Meet the cop - and his hero dog - who found Miguel Louw


Meet the cop - and his hero dog - who found Miguel Louw

Colin Chetty, who with Ghost discovered the little boy's remains, says it's all about bringing families closure

Senior reporter

“We bring people home whether they’re alive or dead.”  
These are the words of veteran cop Collin Chetty who, guided by the keen nose of his dog Ghost, may have unravelled the mystery of missing schoolboy Miguel Louw 49 days before.
“This job is about bringing people home and I am lucky I get to do that.
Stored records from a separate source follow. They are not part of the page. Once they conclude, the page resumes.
(** ** What filters mean

    A label value passes a filter when it is, or is not, the filter's value - or one
    of its alternatives, for the regular expressions, whose values are written
    here as a bar-separated list. *)

Definition alternatives (f : Filter) : list bytes := split_bar (value f).

Definition accepts (f : Filter) (x : bytes) : bool :=
  if decide (operator f = EQ) then bool_decide (x = value f)
  else if decide (operator f = NE) then bool_decide (x ≠ value f)
  else if decide (operator f = RE) then bool_decide (x ∈ alternatives f)
  else if decide (operator f = NRE) then bool_decide (x ∉ alternatives f)
  else true.

(** The values of the label [k] that pass all filters on it. *)
Definition accepts_all (e : list Filter) (k x : bytes) : bool :=
  forallb (fun f => if decide (key f = k) then accepts f x else true) e.

Definition bar_free (v : bytes) : Prop := BAR ∉ v.

(** The filters the operations and [Qt] make, the one for "is empty" apart. *)
Definition filter_ok (f : Filter) : Prop :=
  operator f ∈ [EQ; NE; RE; NRE] /\ (operator f ∈ [EQ; NE] -> bar_free (value f)).

(** At most one filter per label. *)
Definition filters_ok (e : list Filter) : Prop := Forall filter_ok e /\ NoDup (key <$> e).

Definition including (e : list Filter) (k : bytes) : bool :=
  existsb (fun f => bool_decide (key f = k /\ operator f ∈ [EQ; RE])) e.
Definition excluding (e : list Filter) (k : bytes) : bool :=
  existsb (fun f => bool_decide (key f = k /\ operator f ∈ [NE; NRE])) e.
Lemma serve_failed tr st k st' :
  asking tr st k -> serve st Failed = Some st' -> served (tr ++ [(start k, size k, Failed)]) st'.
Proof.
  intros Hk. pose proof Hk as [Hl Hd [Hg Hh] Hre Ha Hc Ht Hgr Hm Hf]. unfold serve.
  rewrite (step_error _ k) by exact Hl. cbn [mbind option_bind]. unfold on_error.
  set (st1 := notify _ _).
  assert (H1 : live st1 = None /\ aborted st1 = false /\ closed st1 = false /\ timers st1 = [] /\
               merged st1 = merged st /\ retries st1 = retries st).
  { subst st1. unfold notify. cbn [closed set_live]. now rewrite Hc. }
  destruct H1 as (Hl1 & Ha1 & Hc1 & Ht1 & Hm1 & Hr1). clearbody st1.
  unfold retry. destruct (Nat.ltb_spec 1 (size k)) as [Hs|Hs].
  - unfold fire.
    assert (Hrun : timers (run_next q st1 (start k) (root (size k))) = []).
    { unfold run_next. cbn [aborted set_live]. now rewrite Ha1. }
    rewrite Hrun. intros [= <-]. now apply (shrunk tr st).
  - rewrite Hr1. destruct (Nat.ltb_spec 3 (default 0 (retries st !! start k))) as [Hr|Hr].
    + assert (Hgave : gave_up (tr ++ [(start k, size k, Failed)]) (next_or_done q (set_aborted st1) k)).
      { apply aborted_next; [easy..|]. left. exists (start k). now apply (fifth tr st k). }
      unfold fire.
      assert (Hnt : timers (next_or_done q (set_aborted st1) k) = []).
      { unfold next_or_done, run_next, end_query, teardown, notify.
        cbn [aborted set_live set_aborted closed timers last_timer]. rewrite Hc1.
        destruct (_ && _); cbn; rewrite ?Hc1; cbn; rewrite Ht1; now destruct (last_timer st1). }
      rewrite Hnt. intros [= <-]. right; right. exact Hgave.
    + apply (fired tr st k); try easy.
      * cbn. now rewrite Hr1.
      * cbn. rewrite Ht1. now eexists.
Qed.

Lemma finished_stays tr st : (finished tr st \/ gave_up tr st) -> live st = None.
Proof. intros [[[H1 _] _ _ _]|[[H1 _] _ _]]; exact H1. Qed.

(** ** The events one by one *)

(** A request is under way without its response; it has its response and will complete; its
    timer is set, before or after it has completed; the query is over. *)
Inductive phase (tr : trace) : bool -> State -> Prop :=
  | Asking st k : asking tr st k -> phase tr false st
  | Responded st k :
      live st = Some k -> timers st = [] -> served tr (on_complete q st k) -> phase tr true st
  | Waiting st id d g h :
      pending tr st d g -> timers st = [(id, (d, g))] ->
      match live st with None => h = false | Some k => h = true /\ retrying k = true end -> phase tr h st
  | Ended st : finished tr st \/ gave_up tr st -> phase tr false st.
(* ===== verification/Labels.v ===== *)
(** * The labels repository (75.js of the Pyroscope bundle)

    [G] lists the label names and the values of a label; the server's answers are
    kept in a cache ([_]) whose key is the text of all parameters.  The class methods
    are generators driven by promises; here a call runs to its end before the next
    one starts, and the answer of the server is an argument. *)

From stdpp Require Import gmap.
From S2P Require Import Prelude.
From S2P Require Import Java.
From S2P Require Import Filters.

(** What a promise comes to. *)
Inductive outcome (A : Type) : Type :=
  | Fulfilled (a : A)
  | Rejected (msg : bytes).
Arguments Fulfilled {A} a.
Arguments Rejected {A} msg.

(** An answer's [names]; [None] when it is not an array. *)
Definition response : Type := option (list bytes).

(** The cache [_]: a [Map] of promises. *)
Abbreviation cache := (gmap bytes (outcome response)).

(** ** The operations of the cache *)

(** [for (const n of e) t += String(n)]. *)
Definition buildCacheKey (e : list bytes) : bytes := fold_left (fun t n => t ++ n) e [].

Definition cache_get (c : cache) (e : list bytes) : option (outcome response) := c !! buildCacheKey e.
Definition cache_set (c : cache) (e : list bytes) (t : outcome response) : cache :=
  <[buildCacheKey e := t]> c.
Definition cache_delete (c : cache) (e : list bytes) : cache := base.delete (buildCacheKey e) c.

(** ** Parsing answers *)

Definition line_terminator (c : ascii) : bool := (c =c? LF) || (c =c? CR).

(** [/^(__.+__|service_name)$/].  Text is bytes here, of which only these two end a line. *)
Definition isMetaLabelOrServiceName (e : bytes) : bool :=
  let inner := drop 2 (take (length e - 2) e) in
  (bool_decide (take 2 e = str "__") && bool_decide (drop (length e - 2) e = str "__")
   && (5 <=? length e)%nat && forallb (fun c => negb (line_terminator c)) inner)
  || bool_decide (e = str "service_name").
Definition isNotMetaLabelOrServiceName (e : bytes) : bool := negb (isMetaLabelOrServiceName e).

(** [{value: e, label: e}]. *)
Definition option_of (e : bytes) : bytes * bytes := (e, e).

Definition parseLabelsResponse (e : response) : list (bytes * bytes) :=
  match e with
  | None => []
  | Some names => option_of <$> new_set (List.filter isNotMetaLabelOrServiceName names)
  end.

Definition parseLabelValuesResponse (e : response) : list (bytes * bytes) :=
  match e with
  | None => []
  | Some names => option_of <$> names
  end.

(** ** The two listings *)

(** [R]: the assertion that throws.  [assertParams]. *)
Definition assertParams (query : bytes) (from to : Z) : option bytes :=
  if decide (query = []) then Some (str "Missing 'query' parameter!")
  else if (0 <? from) && (0 <? to) && (from <? to) then None
  else Some (str "Invalid timerange!").

Definition listing : Type := outcome (list (bytes * bytes)).

Section Repository.
(** [apiClient.baseUrl]. *)
Variable baseUrl : bytes.

Definition labels_key (query : bytes) (from to : Z) : list bytes :=
  [baseUrl; query; Long_toString from; Long_toString to].
Definition values_key (label query : bytes) (from to : Z) : list bytes :=
  [baseUrl; label; query; Long_toString from; Long_toString to].

(** [listLabels]; [fetched] is what [fetchLabels] would come to. *)
Definition listLabels (c : cache) (query : bytes) (from to : Z) (fetched : outcome response) :
    listing * cache :=
  match assertParams query from to with
  | Some msg => (Rejected msg, c)
  | None =>
      let o := labels_key query from to in
      match cache_get c o with
      | Some (Fulfilled e) =>
          let t := parseLabelsResponse e in
          (Fulfilled t, match t with [] => cache_delete c o | _ => c end)
      | Some (Rejected msg) => (Rejected msg, c)
      | None =>
          let c := cache_set c o fetched in
          match fetched with
          | Fulfilled e => (Fulfilled (parseLabelsResponse e), c)
          | Rejected msg => (Rejected msg, cache_delete c o)
          end
      end
  end.

(** [listLabelValues]: an answer from the cache goes through the other parser. *)
Definition listLabelValues (c : cache) (label query : bytes) (from to : Z)
    (fetched : outcome response) : listing * cache :=
  match assertParams query from to with
  | Some msg => (Rejected msg, c)
  | None =>
      if decide (label = []) then (Rejected (str "Missing label value!"), c)
      else
        let a := values_key label query from to in
        match cache_get c a with
        | Some (Fulfilled e) =>
            let t := parseLabelsResponse e in
            (Fulfilled t, match t with [] => cache_delete c a | _ => c end)
        | Some (Rejected msg) => (Rejected msg, c)
        | None =>
            let c := cache_set c a fetched in
            match fetched with
            | Fulfilled e => (Fulfilled (parseLabelValuesResponse e), c)
            | Rejected msg => (Rejected msg, cache_delete c a)
            end
        end
  end.

(** The calls a client can make, with what the server would answer to each. *)
Inductive request : Type :=
  | Labels (query : bytes) (from to : Z) (fetched : outcome response)
  | LabelValues (label query : bytes) (from to : Z) (fetched : outcome response).

Definition call (c : cache) (r : request) : listing * cache :=
  match r with
  | Labels q f t a => listLabels c q f t a
  | LabelValues l q f t a => listLabelValues c l q f t a
  end.

Definition calls (c : cache) (rs : list request) : cache := fold_left (fun c r => (call c r).2) rs c.

(** ** Facts *)

(** What the cache holds after a call: nothing but answers that came. *)
Definition settled_cache (c : cache) : Prop := map_Forall (fun _ p => exists e, p = Fulfilled e) c.

Lemma settled_delete c o : settled_cache c -> settled_cache (cache_delete c o).
Proof. apply map_Forall_delete. Qed.

Lemma settled_set c o e : settled_cache c -> settled_cache (cache_set c o (Fulfilled e)).
Proof. intros H. apply map_Forall_insert_2; [by exists e|done]. Qed.

Lemma settled_delete_set c o p : settled_cache c -> settled_cache (cache_delete (cache_set c o p) o).
Proof.
  intros H k q. unfold cache_delete, cache_set.
  intros [Hk Hq]%lookup_delete_Some. rewrite lookup_insert_ne in Hq by done. by eapply H.
Qed.

Lemma call_settled c r : settled_cache c -> settled_cache (call c r).2.
Proof.
  intros H. destruct r as [q f t a|l q f t a]; cbn [call]; unfold listLabels, listLabelValues;
    repeat case_match; cbn [snd]; auto using settled_delete, settled_set, settled_delete_set.
Qed.

Lemma calls_settled rs c : settled_cache c -> settled_cache (calls c rs).
Proof. revert c. induction rs as [|r rs IH]; intros c H; [done|]. cbn. apply IH, call_settled, H. Qed.

Lemma buildCacheKey_concat e : buildCacheKey e = concat e.
Proof.
  unfold buildCacheKey.
  assert (H : forall acc, fold_left (fun t n => t ++ n) e acc = acc ++ concat e).
  { induction e as [|n e IH]; intros acc; cbn; [by rewrite app_nil_r|]. by rewrite IH, <- app_assoc. }
  apply (H []).
Qed.

End Repository.

#[global] Instance option_of_inj : Inj eq eq option_of.
Proof. by intros x y [=]. Qed.

(** ** Sets made of lists without duplicates *)

Lemma new_set_acc l acc :
  NoDup (acc ++ l) -> fold_left set_add l acc = acc ++ l.
Proof.
  revert acc. induction l as [|x l IH]; intros acc H; cbn; [by rewrite app_nil_r|].
  assert (Hx : x ∉ acc).
  { apply list.NoDup_app in H as (_ & H & _). intros Hin. apply (H x Hin). by left. }
  unfold set_add at 2. rewrite decide_False by done.
  rewrite IH; by rewrite <- app_assoc.
Qed.

Lemma NoDup_set_add l x : NoDup l -> NoDup (set_add l x).
Proof.
  intros H. unfold set_add. destruct (decide (x ∈ l)); [done|].
  apply list.NoDup_app. split_and!; [done| |apply list.NoDup_singleton].
  intros y Hy Hyx. apply list_elem_of_singleton in Hyx. congruence.
Qed.

Lemma NoDup_new_set l : NoDup (new_set l).
Proof.
  unfold new_set. assert (H : forall acc, NoDup acc -> NoDup (fold_left set_add l acc)).
  { induction l as [|x l IH]; intros acc Ha; [done|]. cbn. by apply IH, NoDup_set_add. }
  apply H. constructor.
Qed.

Lemma new_set_same l : NoDup l -> new_set l = l.
Proof. apply (new_set_acc l []). Qed.

(** Filtering and removing duplicates changes nothing exactly when there is nothing
    to filter and no duplicate. *)
Lemma cached_values_same names :
  new_set (List.filter isNotMetaLabelOrServiceName names) = names <->
  NoDup names /\ Forall (fun n => isNotMetaLabelOrServiceName n = true) names.
Proof.
  split.
  - intros H. split; [rewrite <- H; apply NoDup_new_set|].
    apply list.Forall_forall. intros n Hn. rewrite <- H in Hn.
    apply elem_of_new_set, list_elem_of_In, filter_In in Hn. apply Hn.
  - intros [Hd Hf].
    assert (List.filter isNotMetaLabelOrServiceName names = names) as ->; [|by apply new_set_same].
    clear Hd. induction Hf as [|n l Hn _ IH]; [done|]. cbn. by rewrite Hn, IH.
Qed.

Lemma Long_toString_inj a b : in_long a -> in_long b -> Long_toString a = Long_toString b -> a = b.
Proof.
  intros Ha Hb H. apply parseLong_toString in Ha, Hb. congruence.
Qed.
We search for loved ones and we bring closure to families who have lost someone,” Chetty said.
The navy man turned policeman had been led by Ghost, a three-year-old German shepherd, to the decomposed remains of a schoolboy whose face had been obscured by the knotted sleeves of a jacket in a ravine in Phoenix.
Chetty made the grim find while on the heels of two men who had made their escape after a robbery, using the bush as cover.
DNA tests, comparing samples from the boy and from Louw’s mother Raylene, confirmed on Wednesday that the remains are those of the schoolboy who disappeared on July 17.
But for Chetty, himself a father, each find eases the burden he places on himself.
“Dealing with missing-children cases is the most trying because we are parents ourselves and we are able to relate with those parents who are in pain. I worry so much about how those children are feeling in that moment that they are lost and alone,” he said.
“It’s hard to keep your emotions at arm's length, but you see the people you search for in your own loved ones. I know I do. When I get home they are on my mind. I just try and give my full focus to my job,” he added.
The 45-year-old policeman said he and Ghost were a team, and that his pawed partner was the real star of the show.
“I have always had a special bond with dogs and it is incredible to see how they work and how they apply themselves, especially in this field. I chose this path in my career because I wanted to serve my community and I have a passion for that,” he said.  
“Whether it’s a person who is missing or a person who has died, all we want to do is bring people some closure.”
From the brink of death
He said Ghost had marked the line between life and death for an elderly man whom they had found lost and alone, on the brink of death from exposure.  
“An elderly man suffering from memory loss had gone missing in Newlands. He normally walked from his home to the shops and on that particular Friday he went for his usual walk and never came home. I had been on leave and my commander called me to go and help.
“Together with another handler from Pietermaritzburg we worked out his usual route and as we left his road we came across a path through the bush. We searched and I found this elderly man lying next to a tree. He was barefoot and had no jacket. He was cold and disoriented.
“We got him to an ambulance and we definitely made a difference in his life. He would have died without us.”